She stopped showing her pets after she started judging.

Visitors to Capstick's home are immediately greeted by barking dogs. Mikki, a Manchester terrier, is Capstick's constant companion, and often can be found in his owner's lap.

Her Dobermans, Tigresa and Suka, bound into the room and try to climb on her lap, but she uses a low voice and a secret weapon dried-out marshmallows to make them obey.

That firm and quiet demeanor helps Capstick succeed in the ring.

"I don't play games, and I have a gentle hand," Capstick said.

On the road

Capstick's reputation keeps her in demand. She's judged in almost every state and in places such as Africa, Argentina, New Zealand and China.

She will judge most weekends this year, having booked 43 shows, and she won't have a free weekend between March and July, Capstick said.

She even has shows scheduled into 2011.

New judges are usually expected to pay for travel, food and lodging expenses. Shows pay as little as $3 for each dog judged, Capstick said.

The financial and time constraints are well worth it though, she said.

"You meet people from around the world and with different occupations," Capstick said.

"I don't think there's another sport where people are judging from their early 30s to 90 years old."

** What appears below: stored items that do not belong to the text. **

Lemma runs_bind_try {S A B E} (p : prog S (result A E)) (f : A -> prog S (result B E)) tr b :
  runs (bind_try p f) tr b <->
  (exists t1 t2 a, tr = t1 ++ t2 /\ runs p t1 (Ok a) /\ runs (f a) t2 b) \/
  (exists e, runs p tr (Err e) /\ b = Err e).
Proof.
  unfold bind_try. rewrite runs_bind. split.
  - intros (t1&t2&[a|e]&->&Hp&Hf); simpl in *; [by left; exists t1, t2, a|].
    destruct Hf as [-> ->]. right. exists e. by rewrite app_nil_r.
  - intros [(t1&t2&a&->&?&?)|(e&?&->)]; [by exists t1, t2, (Ok a)|].
    exists tr, [], (Err e). by rewrite app_nil_r.
Qed.

Lemma runs_bind_try_st {S A B E T} (s : T) (p : prog S (result A E))
    (f : A -> prog S (result B E * T)) tr b :
  runs (bind_try_st s p f) tr b <->
  (exists t1 t2 a, tr = t1 ++ t2 /\ runs p t1 (Ok a) /\ runs (f a) t2 b) \/
  (exists e, runs p tr (Err e) /\ b = (Err e, s)).
Proof.
  unfold bind_try_st. rewrite runs_bind. split.
  - intros (t1&t2&[a|e]&->&Hp&Hf); simpl in *; [by left; exists t1, t2, a|].
    destruct Hf as [-> ->]. right. exists e. by rewrite app_nil_r.
  - intros [(t1&t2&a&->&?&?)|(e&?&->)]; [by exists t1, t2, (Ok a)|].
    exists tr, [], (Err e). by rewrite app_nil_r.
Qed.

Lemma runs_bind_try_mut {S A B E T} (p : prog S (result A E * T))
    (f : A -> T -> prog S (result B E * T)) tr b :
  runs (bind_try_mut p f) tr b <->
  (exists t1 t2 a s, tr = t1 ++ t2 /\ runs p t1 (Ok a, s) /\ runs (f a s) t2 b) \/
  (exists e s, runs p tr (Err e, s) /\ b = (Err e, s)).
Proof.
  unfold bind_try_mut. rewrite runs_bind. split.
  - intros (t1&t2&[[a|e] s]&->&Hp&Hf); simpl in *; [by left; exists t1, t2, a, s|].
    destruct Hf as [-> ->]. right. exists e, s. by rewrite app_nil_r.
  - intros [(t1&t2&a&s&->&?&?)|(e&s&?&->)]; [by exists t1, t2, (Ok a, s)|].
    exists tr, [], (Err e, s). by rewrite app_nil_r.
Qed.

(** ** Interpretation in a concrete world

    A world replies to every call and may change while it does. *)

Definition handler (S : Sig) (W : Type) : Type := forall c : call S, W -> reply S c * W.

Fixpoint interp {S W A} (h : handler S W) (p : prog S A) (w : W) : list (event S) * A * W :=
  match p with
  | Ret a => ([], a, w)
  | Call c k =>
      let '(r, w1) := h c w in
      let '(tr, a, w2) := interp h (k r) w1 in (ev c r :: tr, a, w2)
  end.

Definition trace_of {S W A} (h : handler S W) (p : prog S A) (w : W) : list (event S) :=
  (interp h p w).1.1.
Definition value_of {S W A} (h : handler S W) (p : prog S A) (w : W) : A :=
  (interp h p w).1.2.
Definition world_of {S W A} (h : handler S W) (p : prog S A) (w : W) : W :=
  (interp h p w).2.

Lemma interp_runs {S W A} (h : handler S W) (p : prog S A) w :
  runs p (trace_of h p w) (value_of h p w).
Proof.
  unfold trace_of, value_of. revert w. induction p as [a|c k IH]; intros w; simpl; [done|].
  destruct (h c w) as [r w1] eqn:Hc. destruct (interp h (k r) w1) as [[tr a] w2] eqn:Hi.
  simpl. exists r, tr. split; [done|]. specialize (IH r w1). by rewrite Hi in IH.
Qed.

Lemma interp_bind {S W A B} (h : handler S W) (p : prog S A) (f : A -> prog S B) w :
  interp h (bind p f) w =
  let '(t1, a, w1) := interp h p w in
  let '(t2, b, w2) := interp h (f a) w1 in (t1 ++ t2, b, w2).
Proof.
  revert w. induction p as [a|c k IH]; intros w; simpl; [by destruct (interp h (f a) w) as [[t2 b] w2]|].
  destruct (h c w) as [r w1]. rewrite IH. destruct (interp h (k r) w1) as [[t1 a] w2].
  by destruct (interp h (f a) w2) as [[t2 b] w3].
Qed.

Lemma value_of_bind {S W A B} (h : handler S W) (p : prog S A) (f : A -> prog S B) w :
  value_of h (bind p f) w = value_of h (f (value_of h p w)) (world_of h p w).
Proof.
  unfold value_of, world_of. rewrite interp_bind. destruct (interp h p w) as [[t1 a] w1]. simpl.
  by destruct (interp h (f a) w1) as [[t2 b] w2].
Qed.

Lemma world_of_bind {S W A B} (h : handler S W) (p : prog S A) (f : A -> prog S B) w :
  world_of h (bind p f) w = world_of h (f (value_of h p w)) (world_of h p w).
Proof.
  unfold value_of, world_of. rewrite interp_bind. destruct (interp h p w) as [[t1 a] w1]. simpl.
  by destruct (interp h (f a) w1) as [[t2 b] w2].
Qed.

(** In a world that does not change, replies depend on the call alone. *)
Lemma trace_replies {S A} (h : handler S unit) (p : prog S A) e :
  e ∈ trace_of h p () -> projT2 e = (h (projT1 e) ()).1.
Proof.
  unfold trace_of. induction p as [a|c k IH]; simpl; [by intros ?%elem_of_nil|].
  destruct (h c ()) as [r []] eqn:Hc. destruct (interp h (k r) ()) as [[tr a] []] eqn:Hi. simpl.
  intros [->|He]%elem_of_cons; [simpl; by rewrite Hc|]. apply (IH r). by rewrite Hi.
Qed.

(** What holds of every reply of a world holds of the replies of a run in it. *)
Lemma trace_Forall {S W A} (h : handler S W) (P : forall c : call S, reply S c -> Prop) (p : prog S A) w :
  (forall c w, P c (h c w).1) -> Forall (fun e => P (projT1 e) (projT2 e)) (trace_of h p w).
Proof.
  intros HP. unfold trace_of. revert w. induction p as [a|c k IH]; intros w; simpl; [constructor|].
  specialize (HP c w) as Hc. destruct (h c w) as [r w1]. specialize (IH r w1).
  destruct (interp h (k r) w1) as [[tr a] w2]. by constructor.
Qed.

(** Every program returns: whatever the world replies, there is a run. *)
Lemma runs_total {S A} (p : prog S A) (default : forall c, reply S c) :
  exists tr a, runs p tr a.
Proof.
  pose proof (interp_runs (W := unit) (fun c _ => (default c, ())) p ()). eauto.
Qed.

(** ** Signatures as interfaces

    [Sub S T] is Rust's trait bound: code written against the trait [S] runs
    in a service that offers [T].  A service whose client implements several
    traits has the sum of their signatures. *)

Class Sub (S T : Sig) := {
  inj : call S -> call T;
  prj : forall c : call S, reply T (inj c) -> reply S c
}.

Definition sig_sum (S T : Sig) : Sig :=
  MkSig (call S + call T)
    (fun c => match c with inl c => reply S c | inr c => reply T c end).
Infix "⊕" := sig_sum (at level 50, left associativity).

#[export] Instance sub_refl S : Sub S S := {| inj c := c; prj _ r := r |}.
#[export] Instance sub_inl S T U `{!Sub S T} : Sub S (T ⊕ U) :=
  {| inj c := inl (inj c) : call (T ⊕ U); prj c r := prj c r |}.
#[export] Instance sub_inr S T U `{!Sub S U} : Sub S (T ⊕ U) :=
  {| inj c := inr (inj c) : call (T ⊕ U); prj c r := prj c r |}.

Fixpoint lift {S T A} `{!Sub S T} (p : prog S A) : prog T A :=
  match p with
  | Ret a => Ret a
  | Call c k => Call (inj c) (fun r => lift (k (prj c r)))
  end.

Definition trigger {S T} `{!Sub S T} (c : call S) : prog T (reply S c) :=
  Call (inj c) (fun r => Ret (prj c r)).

Animals dominate almost every aspect of Capstick's life. She is active in several kennel clubs throughout the area.

In her free time, Capstick and a friend create copper portraits of animals.

Dog lovers from across the United States and in 15 countries own her work, according to her Web site.

But spending time with her beloved pets may be Capstick's favorite pastime.

Mikki, Tigresa and Suka desperately wanted to run outside on a cold January morning. Within minutes, Mikki whined to be let in. The others chased after each other in graceful strides.

Capstick admired them from a window.

They are beautiful, she said.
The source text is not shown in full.